Some wire tugging reveals the 4-20ma level signal goes to a Koyo DirectLogic PLC, which I think is now the Automation Direct Clic. There is no documentation for the PLC and they can't get hold of the contractor that installed it. I have never programmed one of these, don't have any of the necessary cables or software.
But all this PLC has is one 4-20ma input and two 4-20ma outputs. What the hell. But anyway nothing at all was coming out of the outputs, so I declared it fried / dead, figuring the surge got it when it got the transducer. I tell them I am in the dark but it could be who knows how much work to reverse engineer the PLC. They say keep going.
More wire tugging and it turns out the 4-20ma outputs go to two separate 4-20ma inputs on a very nice fancy programmable pump controller. What the hell. Why would a nice fancy controller want the same information twice? I dig into the programming and talk quite a bit to the engineers about what the system is supposed to be doing, what that pump controller is supposed to do.
We determine that due to some limitations in the settings of the controller, for the automation and alerts they need, it needs the pond level on two inputs. There was no scaling or changing of the signal: it was looking for the raw unaltered tranducer output on both inputs. The PLC was being used to take the signal inputs and regenerate it on two outputs. So this won't be so hard to reverse engineer.
Another what the hell at this point - why not just loop the 4-20ma through both inputs? They had it looped through a display and another controller, whoever designed this understood looping 4-20ma. Well, I tried that, and that's when I learned that since those 4-20ma inputs on the pump controller are not isolated, you can't loop through two of them. I suspect the person that designed this learned the same lesson the same way, they planned to loop it through two inputs.
I think they put in that PLC as a kludge to get things going. Rather than saddle the customer with what would probably be another albatross someday, I searched around and discovered a 4-20ma splitter that was made for exactly this kind of task. Still a kludge, and not all that much less expensive than a cheap PLC, but zero maintenance. Hopefully less delicate with surges, but certainly quicker to replace with a surge.

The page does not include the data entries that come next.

(** Apply the rule for the construct at the head of a [keeps_session]
    goal. *)
Ltac keeps_step :=
  lazymatch goal with
  | |- keeps_session (mbind _ _) => apply keeps_bind; [|intros ?]
  | |- keeps_session (mret _) => intros ?; reflexivity
  | |- keeps_session (raise _) => intros ?; reflexivity
  | |- keeps_session (print _) => apply keeps_print
  | |- keeps_session (debug _) => apply keeps_print
  | |- keeps_session (send _ _ _ _) => apply keeps_send
  | |- keeps_session (raise_for_status _) => apply keeps_raise_for_status
  | |- keeps_session (getitem _ _) => apply keeps_getitem
  | |- keeps_session (int_json _ _) => apply keeps_int_json
  | |- keeps_session (if ?b then _ else _) => destruct b
  | |- keeps_session (match ?x with _ => _ end) => destruct x
  end.

Lemma for_nets_keeps int_of_str nets maps :
  keeps_session (for_nets int_of_str nets maps).
Proof.
  revert maps. induction nets as [|net rest IH]; intros maps; simpl.
  - intros st. reflexivity.
  - apply keeps_bind; [|apply IH].
    unfold net_step. destruct maps. repeat keeps_step.
Qed.

Section RunExtras.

I also installed 4-20ma surge protection on the signal, but it didn't work. Luckily the engineers decided to keep a spare transducer on site, because the transducer was destroyed again the next year and it also zapped the splitter. Luckily the splitter had four outputs, and only the two that were connected to the pump controller got fried, I was able to move to the remaining two outputs of the splitter and keep running. The customer was just happy the system wasn't offline for long the second time. I told them to buy a spare splitter as well, set it right in the DIN rail next to the one that's in production. With the Phoenix style terminals and a little slack it can be switched in about thirty seconds taking your time.
This was all T&E work for me. It was a lot of T and a fair bit of E due to drive time to a remote site. I think I earned their money, I had to do a lot of learning on their clock, but somebody had to do it. It sure isn't my fault that lightning strikes. I improved it a bit over what was there before. As a result of what I learned in the process, I was able to help them cheap and easy with a lot of unrelated issues in the future.
When the engineering company was bought a couple years later, they fired or moved everyone and I stopped getting calls from them, but who knows if I've seen the last of them. I should have pasted a business card sticker inside the control cabinet.